# After vaccination



## Manxcat (May 6, 2013)

I'd give your vet a quick ring to be sure.

Pippin was always quiet for a few hours after her jabs, so we just let her sleep it off but we put it down to her not liking going to the vets! Maybe Cherry is just stressed, but a phone call might put your mind at ease.

Manxcat


----------



## creamxixo (Jun 14, 2013)

Thanks. Maybe i will

Sent from Petguide.com Free App


----------



## Poodlebeguiled (May 27, 2013)

It's always nerve wracking when they get their vaccinations. I hope she'll perk up soon. I agree a call to the vet would be a good idea.

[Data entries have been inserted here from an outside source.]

(* ===== verification/KeccakRef.v ===== *)
(** * Keccak-f[1600] as the standard defines it

    The step mappings of FIPS 202 on a state of 25 lanes (the lane of column [x]
    and row [y] at index [x + 5 * y]), with the rotation offsets and the round
    constants computed from their definitions, and the proof that the four
    unrolled rounds of [crypto/sha3/keccakf.go] compute them. *)
From S2P Require Import Prelude Keccakf.

Open Scope lane_scope.

(** ** The step mappings *)

Definition at_xy (A : list Z) (x y : nat) : Z := nth (x mod 5 + 5 * (y mod 5)) A 0.

(** The list of the values at all 25 positions *)
Definition state_of (f : nat → nat → Z) : list Z :=
  y ← seq 0 5; x ← seq 0 5; [f x y].

(** Rotation to the left; the lane that is not rotated stays as it is. *)
Definition rot (t : Z) (n : nat) : Z := if (n =? 0)%nat then t else rotl t (Z.of_nat n).

Definition theta (A : list Z) : list Z :=
  let C x := at_xy A x 0 ⊕ at_xy A x 1 ⊕ at_xy A x 2 ⊕ at_xy A x 3 ⊕ at_xy A x 4 in
  let D x := C (x + 4)%nat ⊕ rot (C (x + 1)%nat) 1 in
  state_of (λ x y, at_xy A x y ⊕ D x).

(** The walk [(x, y) := (y, 2x + 3y)] that starts at [(1, 0)] and meets every
    lane but the first; the [t]-th one is rotated by [(t + 1)(t + 2) / 2]. *)
Fixpoint offset_walk (n t x y : nat) : list (nat * nat * nat) :=
  match n with
  | O => []
  | S n => (x, y, ((t + 1) * (t + 2) / 2) mod 64)%nat :: offset_walk n (S t) y ((2 * x + 3 * y) mod 5)
  end.

Definition offset (x y : nat) : nat :=
  match List.find (λ '(x', y', _), (x' =? x) && (y' =? y))%nat (offset_walk 24 0 1 0) with
  | Some (_, _, n) => n
  | None => 0
  end.

Definition rho (A : list Z) : list Z := state_of (λ x y, rot (at_xy A x y) (offset x y)).

Definition pi (A : list Z) : list Z := state_of (λ x y, at_xy A (x + 3 * y) x).

Definition chi (A : list Z) : list Z :=
  state_of (λ x y, at_xy A x y ⊕ (at_xy A (x + 2) y ∖∖ at_xy A (x + 1) y)).

(** The shift register of the round constants, eight bits wide *)
Definition lfsr_step (R : list bool) : list bool :=
  let R := false :: R in
  let b := nth 8 R false in
  take 8 (foldr (alter (xorb b)) R [0; 4; 5; 6]%nat).

Definition lfsr (t : nat) : bool :=
  nth 0 (Nat.iter (t mod 255) lfsr_step [true; false; false; false; false; false; false; false]) false.

(** The constant of round [i]: bit [2^j - 1] is the register after [j + 7i] steps. *)
Definition round_constant (i : nat) : Z :=
  foldl (λ acc j, if lfsr (j + 7 * i) then Z.setbit acc (2 ^ Z.of_nat j - 1) else acc) 0 (seq 0 7).

Definition iota (i : nat) (A : list Z) : list Z := alter (λ a, a ⊕ round_constant i) 0%nat A.

Definition Rnd (A : list Z) (i : nat) : list Z := iota i (chi (pi (rho (theta A)))).

Definition keccak_f (A : list Z) : list Z := foldl Rnd A (seq 0 24).

(** ** Tables *)

Lemma rc_correct : rc = round_constant <$> seq 0 24.
Proof. vm_compute. reflexivity. Qed.

(** ** The layouts of the lanes after the first three rounds of a pass *)

(** Position [i] of the array holds lane [p(i)] of the state. *)
Definition layout (p : list nat) (A : list Z) : lanes := lanes_of (λ i, nth (nth i p 0%nat) A 0).

Definition layout0 : list nat := seq 0 25.
Definition layout1 : list nat := [0; 11; 22; 8; 19; 15; 1; 12; 23; 9; 5; 16; 2; 13; 24; 20; 6; 17; 3; 14; 10; 21; 7; 18; 4]%nat.
Definition layout2 : list nat := [0; 16; 7; 23; 14; 20; 11; 2; 18; 9; 15; 6; 22; 13; 4; 10; 1; 17; 8; 24; 5; 21; 12; 3; 19]%nat.
Definition layout3 : list nat := [0; 6; 12; 18; 24; 10; 16; 22; 3; 9; 20; 1; 7; 13; 19; 5; 11; 17; 23; 4; 15; 21; 2; 8; 14]%nat.

(** The value of a round, apart from the constant it adds *)
Definition Rnd_with (c : Z) (A : list Z) : list Z := alter (λ a, a ⊕ c) 0%nat (chi (pi (rho (theta A)))).

(** ** One round at a time *)

(** The parity of a column does not depend on the order of its rows. *)
Ltac column x y z t u to :=
  replace (x ⊕ y ⊕ z ⊕ t ⊕ u) with to
    by (apply Z.bits_inj; intros ?; rewrite !Z.lxor_spec;
        repeat destruct (Z.testbit _ _); reflexivity).

Ltac rounds_agree := cbv -[Z.lxor Z.ldiff rotl]; reflexivity.

Section rounds.
Context (c a0 a1 a2 a3 a4 a5 a6 a7 a8 a9 a10 a11 a12 a13 a14 a15 a16 a17 a18 a19 a20 a21 a22 a23 a24 : Z).
Let A : list Z :=
  [a0; a1; a2; a3; a4; a5; a6; a7; a8; a9; a10; a11; a12; a13; a14; a15; a16; a17; a18; a19; a20; a21; a22; a23; a24].

Lemma round1_step : round1 c (layout layout0 A) = layout layout1 (Rnd_with c A).
Proof.
  rounds_agree.
Qed.

Lemma round2_step : round2 c (layout layout1 A) = layout layout2 (Rnd_with c A).
Proof.
  change (layout layout1 A) with (Lanes a0 a11 a22 a8 a19 a15 a1 a12 a23 a9 a5 a16 a2 a13 a24 a20 a6 a17 a3 a14 a10 a21 a7 a18 a4). cbv beta iota delta [round2].
  column a0 a15 a5 a20 a10 (a0 ⊕ a5 ⊕ a10 ⊕ a15 ⊕ a20).
  column a11 a1 a16 a6 a21 (a1 ⊕ a6 ⊕ a11 ⊕ a16 ⊕ a21).
  column a22 a12 a2 a17 a7 (a2 ⊕ a7 ⊕ a12 ⊕ a17 ⊕ a22).
  column a8 a23 a13 a3 a18 (a3 ⊕ a8 ⊕ a13 ⊕ a18 ⊕ a23).
  column a19 a9 a24 a14 a4 (a4 ⊕ a9 ⊕ a14 ⊕ a19 ⊕ a24).
  rounds_agree.
Qed.

Lemma round3_step : round3 c (layout layout2 A) = layout layout3 (Rnd_with c A).
Proof.
  change (layout layout2 A) with (Lanes a0 a16 a7 a23 a14 a20 a11 a2 a18 a9 a15 a6 a22 a13 a4 a10 a1 a17 a8 a24 a5 a21 a12 a3 a19). cbv beta iota delta [round3].
  column a0 a20 a15 a10 a5 (a0 ⊕ a5 ⊕ a10 ⊕ a15 ⊕ a20).
  column a16 a11 a6 a1 a21 (a1 ⊕ a6 ⊕ a11 ⊕ a16 ⊕ a21).
  column a7 a2 a22 a17 a12 (a2 ⊕ a7 ⊕ a12 ⊕ a17 ⊕ a22).
  column a23 a18 a13 a8 a3 (a3 ⊕ a8 ⊕ a13 ⊕ a18 ⊕ a23).
  column a14 a9 a4 a24 a19 (a4 ⊕ a9 ⊕ a14 ⊕ a19 ⊕ a24).
  rounds_agree.
Qed.

Lemma round4_step : round4 c (layout layout3 A) = layout layout0 (Rnd_with c A).
Proof.
  change (layout layout3 A) with (Lanes a0 a6 a12 a18 a24 a10 a16 a22 a3 a9 a20 a1 a7 a13 a19 a5 a11 a17 a23 a4 a15 a21 a2 a8 a14). cbv beta iota delta [round4].
  column a0 a10 a20 a5 a15 (a0 ⊕ a5 ⊕ a10 ⊕ a15 ⊕ a20).
  column a6 a16 a1 a11 a21 (a1 ⊕ a6 ⊕ a11 ⊕ a16 ⊕ a21).
  column a12 a22 a7 a17 a2 (a2 ⊕ a7 ⊕ a12 ⊕ a17 ⊕ a22).
  column a18 a3 a13 a23 a8 (a3 ⊕ a8 ⊕ a13 ⊕ a18 ⊕ a23).
  column a24 a9 a19 a4 a14 (a4 ⊕ a9 ⊕ a14 ⊕ a19 ⊕ a24).
  rounds_agree.
Qed.

End rounds.

(** ** The whole permutation *)

Lemma lanes_list_length s : length (lanes_list s) = 25%nat.
Proof. by destruct s. Qed.

Lemma layout0_list s : layout layout0 (lanes_list s) = s.
Proof. by destruct s. Qed.

Lemma lanes_of_list (A : list Z) : length A = 25%nat → lanes_list (layout layout0 A) = A.
Proof. intros H. do 25 (destruct A as [|? A]; [done|]). by destruct A. Qed.

Lemma Rnd_with_length c A : length (Rnd_with c A) = 25%nat.
Proof. unfold Rnd_with. by rewrite length_alter. Qed.

Lemma lanes_named (A : list Z) :
  length A = 25%nat →
  ∃ a0 a1 a2 a3 a4 a5 a6 a7 a8 a9 a10 a11 a12 a13 a14 a15 a16 a17 a18 a19 a20 a21 a22 a23 a24,
    A = [a0; a1; a2; a3; a4; a5; a6; a7; a8; a9; a10; a11; a12; a13; a14; a15; a16; a17; a18; a19; a20; a21; a22; a23; a24].
Proof. intros H. do 25 (destruct A as [|? A]; [done|]). destruct A; [|done]. by repeat eexists. Qed.

Ltac name_lanes H :=
  apply lanes_named in H as
    (? & ? & ? & ? & ? & ? & ? & ? & ? & ? & ? & ? & ? & ? & ? & ? & ? & ? & ? & ? & ? & ? & ? & ? & ? & ->).

Lemma four_rounds_step c1 c2 c3 c4 (A : list Z) :
  length A = 25%nat →
  round4 c4 (round3 c3 (round2 c2 (round1 c1 (layout layout0 A)))) =
  layout layout0 (Rnd_with c4 (Rnd_with c3 (Rnd_with c2 (Rnd_with c1 A)))).
Proof.
  intros H. assert (round1 c1 (layout layout0 A) = layout layout1 (Rnd_with c1 A)) as ->.
  { name_lanes H. apply round1_step. }
  pose proof (Rnd_with_length c1 A) as H1. set (A1 := Rnd_with c1 A) in *. clearbody A1.
  assert (round2 c2 (layout layout1 A1) = layout layout2 (Rnd_with c2 A1)) as ->.
  { name_lanes H1. apply round2_step. }
  pose proof (Rnd_with_length c2 A1) as H2. set (A2 := Rnd_with c2 A1) in *. clearbody A2.
  assert (round3 c3 (layout layout2 A2) = layout layout3 (Rnd_with c3 A2)) as ->.
  { name_lanes H2. apply round3_step. }
  pose proof (Rnd_with_length c3 A2) as H3. set (A3 := Rnd_with c3 A2) in *. clearbody A3.
  name_lanes H3. apply round4_step.
Qed.

Lemma Rnd_rc A i : (i < 24)%nat → Rnd A i = Rnd_with (nth i rc 0) A.
Proof.
  intros Hi. unfold Rnd, Rnd_with, iota. rewrite rc_correct.
  rewrite nth_lookup, list_lookup_fmap, lookup_seq_lt by done. reflexivity.
Qed.

Lemma Rnd_length A i : length (Rnd A i) = 25%nat.
Proof. apply (Rnd_with_length (round_constant i)). Qed.

Lemma four_rounds_ref (A : list Z) i :
  length A = 25%nat → (i + 3 < 24)%nat →
  four_rounds (layout layout0 A) i = layout layout0 (foldl Rnd A [i; i + 1; i + 2; i + 3])%nat.
Proof. intros HA Hi. unfold four_rounds. cbn [foldl]. rewrite four_rounds_step, !Rnd_rc by (done || lia). done. Qed.

Lemma foldl_Rnd_length (A : list Z) l : length A = 25%nat → length (foldl Rnd A l) = 25%nat.
Proof. revert A. induction l as [|i l IH]; [done|]. intros A HA. apply IH, Rnd_length. Qed.

Lemma passes_ref (A : list Z) l :
  length A = 25%nat → Forall (λ i, i + 3 < 24)%nat l →
  foldl four_rounds (layout layout0 A) l =
  layout layout0 (foldl Rnd A (l ≫= λ i, [i; i + 1; i + 2; i + 3]%nat)).
Proof.
  intros HA Hl. revert A HA. induction Hl as [|i l Hi Hl IH]; [done|]. intros A HA.
  rewrite bind_cons, foldl_app. cbn [foldl]. rewrite four_rounds_ref by done. apply IH, Rnd_length.
Qed.

(** The unrolled, in-place loop is the permutation. *)
Lemma keccakF1600_ref s : lanes_list (keccakF1600 s) = keccak_f (lanes_list s).
Proof.
  pose proof (lanes_list_length s) as Hs. rewrite <-(layout0_list s) at 1. unfold keccakF1600.
  rewrite passes_ref by (done || (repeat constructor; lia)).
  rewrite lanes_of_list by by apply foldl_Rnd_length. reflexivity.
Qed.
(** The offset of the copy is counted from the end of [storage]; it is right only
    where the rate fills [storage]. *)
Lemma clone_squeezing m k d :
  squeezing m k d →
  match clone d with
  | None => (k mod rate < maxRate - rate)%nat
  | Some d' => (maxRate - rate <= k mod rate)%nat ∧ squeezing m (k - (maxRate - rate)) d'
  end.
Proof.
  intros [[Hr ? ? ?] Hdir Hb Ha Ht]. pose proof rate_range. pose proof (Nat.mod_upper_bound k rate ltac:(lia)).
  pose proof (Nat.div_mod_eq k rate). unfold clone. rewrite Hdir, Hr. unfold buf_cap. rewrite Hb. cbn [sl_off].
  unfold storage_slice. destruct (_ && _) eqn:E; cbn [mbind option_bind]; [|lia]. split; [lia|]. set (c := (maxRate - rate)%nat) in *.
  assert ((k - c) / rate = k / rate)%nat as Ediv by (symmetry; apply Nat.div_unique with (k mod rate - c)%nat; lia).
  assert ((k - c) mod rate = k mod rate - c)%nat as Emod by (symmetry; apply Nat.mod_unique with (k / rate)%nat; lia).
  split; rewrite ?Ediv, ?Emod; try done. cbn [st_buf set_buf]. do 2 f_equal; lia.
Qed.

Lemma Sum_absorbing m input d :
  absorbing m d → Sum input d = Done (input ++ sponge rate ds m outputLen) d.
Proof.
  intros Hd. destruct (clone_absorbing m d Hd) as (dup & Hc & Hdup). unfold Sum, mbind, M_bind, gets, id. rewrite Hc. cbn [must]. unfold mret, M_ret.
  pose proof (Read_absorbing m outputLen dup Hdup) as Hread. unfold wp in Hread. rewrite (p_out _ (ab_params _ _ Hdup)).
  destruct (Read outputLen dup) as [out d'|]; [|done]. by destruct Hread as [-> _].
Qed.

End sponge.
(** C27: the hash functions never panic, and return the standard functions of the
    concatenation of their arguments: [crypto.Keccak256], [Keccak256Hash] and
    [Keccak512] with the original padding, [Sum224] to [Sum512] with the domain
    bits of SHA-3, [ShakeSum128] and [ShakeSum256] with those of SHAKE and an
    output of any length. *)
Theorem hashes_correct {IMPL : XorImpl} {LAWS : XorLaws} (data : list (list byte)) (m : list byte) (n : nat) :
  crypto_Keccak256 data = Some (sponge 136 (zb 0x01) (mjoin data) 32) ∧
  crypto_Keccak256Hash data = crypto_Keccak256 data ∧
  crypto_Keccak512 data = Some (sponge 72 (zb 0x01) (mjoin data) 64) ∧
  Sum224 m = Some (sponge 144 (zb 0x06) m 28) ∧
  Sum256 m = Some (sponge 136 (zb 0x06) m 32) ∧
  Sum384 m = Some (sponge 104 (zb 0x06) m 48) ∧
  Sum512 m = Some (sponge 72 (zb 0x06) m 64) ∧
  ShakeSum128 n m = Some (sponge 168 (zb 0x1f) m n) ∧
  ShakeSum256 n m = Some (sponge 136 (zb 0x1f) m n).
Proof.
  unfold crypto_Keccak256Hash, crypto_Keccak256, NewKeccak256. rewrite written_sum_into, written_Sum by in_rates.
  split_and!; [done|done|apply written_Sum|apply written_once|apply written_once|apply written_once|apply written_once
    |apply written_Read|apply written_Read]; in_rates.
Qed.

Lemma hashes_correct_witness :
  @crypto_Keccak256 generic_impl [[Byte.x61]; []; [Byte.x62]] = Some (sponge 136 (zb 0x01) [Byte.x61; Byte.x62] 32).
Proof. exact (proj1 (@hashes_correct generic_impl generic_laws [[Byte.x61]; []; [Byte.x62]] [] 0)). Defined.

(** The hash of the empty string, known from every Merkle trie of the program *)
Example Keccak256_empty :
  @crypto_Keccak256 generic_impl [] =
  Some (be_bytes 32 0xc5d2460186f7233c927e7db2dcc703c0e500b653ca82273b7bfad8045d85a470).
Proof. vm_compute. reflexivity. Qed.

(** ** The hash the rest of the program uses *)

(** [crypto.Keccak256] of one argument *)
Definition keccak {IMPL : XorImpl} (l : list byte) : list byte := default [] (crypto_Keccak256 [l]).

Lemma length_keccak {IMPL : XorImpl} {LAWS : XorLaws} l : length (keccak l) = 32%nat.
Proof. unfold keccak, crypto_Keccak256, NewKeccak256. rewrite written_Sum by in_rates. cbn [default]. apply length_sponge. Qed.

(** What the other components assume of the package [crypto] holds with the
    modelled Keccak-256 in place of a parameter. *)
#[local] Program Definition with_sha3 {IMPL : XorImpl} {LAWS : XorLaws} (c : Crypto) : Crypto :=
  {| Keccak256 := keccak; sha256_Sum256 := sha256_Sum256; ripemd160_Sum := ripemd160_Sum; Ecrecover := Ecrecover;
     G1 := G1; G2 := G2; G1_Unmarshal := G1_Unmarshal; G2_Unmarshal := G2_Unmarshal; G1_Marshal := G1_Marshal;
     G1_Add := G1_Add; G1_ScalarMult := G1_ScalarMult; PairingCheck := PairingCheck |}.
Solve All Obligations with
  (intros; first [apply length_keccak | apply length_sha256 | apply length_ripemd160 | by eapply length_Ecrecover | apply length_G1_Marshal]).

(** ** A copy of a hash that has been read *)

(** C37: [clone] takes the offset of a hash that is being read from the capacity of
    its buffer, which ends at [maxRate] and not at [rate].  A SHAKE-256 hash from
    which [n] bytes have been read cannot be cloned when [n mod 136 < 32]: the
    slice bounds are out of range and it panics.  Otherwise the copy goes on 32
    bytes too early and returns again what has been read, while the original
    returns the next bytes. *)
Theorem clone_after_read {IMPL : XorImpl} {LAWS : XorLaws} (m : list byte) (n j : nat) :
  let peek d := match clone d with Some dup => result (Read j) dup | None => None end in
  match (_ ← Write m; Read n) NewShake256 with
  | Done _ d =>
      result (Read j) d = Some (output 136 (zb 0x1f) m n j) ∧
      peek d = if (n mod 136 <? 32)%nat then None else Some (output 136 (zb 0x1f) m (n - 32) j)
  | Fault _ => False
  end.
Proof.
  assert (136%nat ∈ rates) as Hr by in_rates. intros peek.
  pose proof (Write_ok 136 0 (zb 0x1f) Hr [] m _ (new_absorbing 136 0 (zb 0x1f))) as H. unfold wp in H.
  unfold NewShake256, mbind, M_bind. destruct (Write m _) as [u d|]; [|done]. destruct H as [_ H].
  pose proof (Read_absorbing 136 0 (zb 0x1f) Hr m n d H) as H'. unfold wp in H'. clear H.
  destruct (Read n d) as [out d1|]; [|done]. destruct H' as [_ Hd1].
  assert (∀ k d, squeezing 136 0 (zb 0x1f) m k d → result (Read j) d = Some (output 136 (zb 0x1f) m k j)) as Hread.
  { intros k d' Hd'. pose proof (Read_squeezing 136 0 (zb 0x1f) Hr m k j d' Hd') as H. unfold wp in H. unfold result.
    destruct (Read j d') as [out' d2|]; [|done]. by destruct H as [-> _]. }
  split; [by apply Hread|]. unfold peek. pose proof (clone_squeezing 136 0 (zb 0x1f) Hr m n d1 Hd1) as H.
  change (maxRate - 136)%nat with 32%nat in H. destruct (clone d1) as [dup|].
  - destruct H as [Hge Hdup]. rewrite (proj2 (Nat.ltb_ge _ _) Hge). by apply Hread.
  - by rewrite (proj2 (Nat.ltb_lt _ _) H).
Qed.

Lemma clone_after_read_witness :
  match (_ ← @Write generic_impl [Byte.x61]; @Read generic_impl 40) NewShake256 with
  | Done _ d => ∃ dup, clone d = Some dup ∧ result (@Read generic_impl 8) dup = Some (output 136 (zb 0x1f) [Byte.x61] 8 8)
  | Fault _ => False
  end.
Proof.
  pose proof (@clone_after_read generic_impl generic_laws [Byte.x61] 40 8) as H. cbv zeta in H.
  destruct ((_ ← @Write generic_impl [Byte.x61]; @Read generic_impl 40) NewShake256) as [out d|]; [|exact H].
  apply proj2 in H. change (40 mod 136 <? 32)%nat with false in H. change (40 - 32)%nat with 8%nat in H. cbv iota in H.
  destruct (clone d) as [dup|]; [|discriminate H]. exact (ex_intro _ dup (conj eq_refl H)).
Defined.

Let us know how she does.


----------



## creamxixo (Jun 14, 2013)

Hahaha thanks for your concern poodlebeguiled...she's normal now she's off biting and eating stuff she shouldnt..
Sent from Petguide.com Free App


----------



## Poodlebeguiled (May 27, 2013)

Oh whew! That's a good sign...back to her mischievous self. I'm glad she's feeling up to snuff now.


----------



## creamxixo (Jun 14, 2013)

Hahahahah thanks for your concern... i hope i'll feel more relax gor her 3rd vaccination

Sent from Petguide.com Free App


----------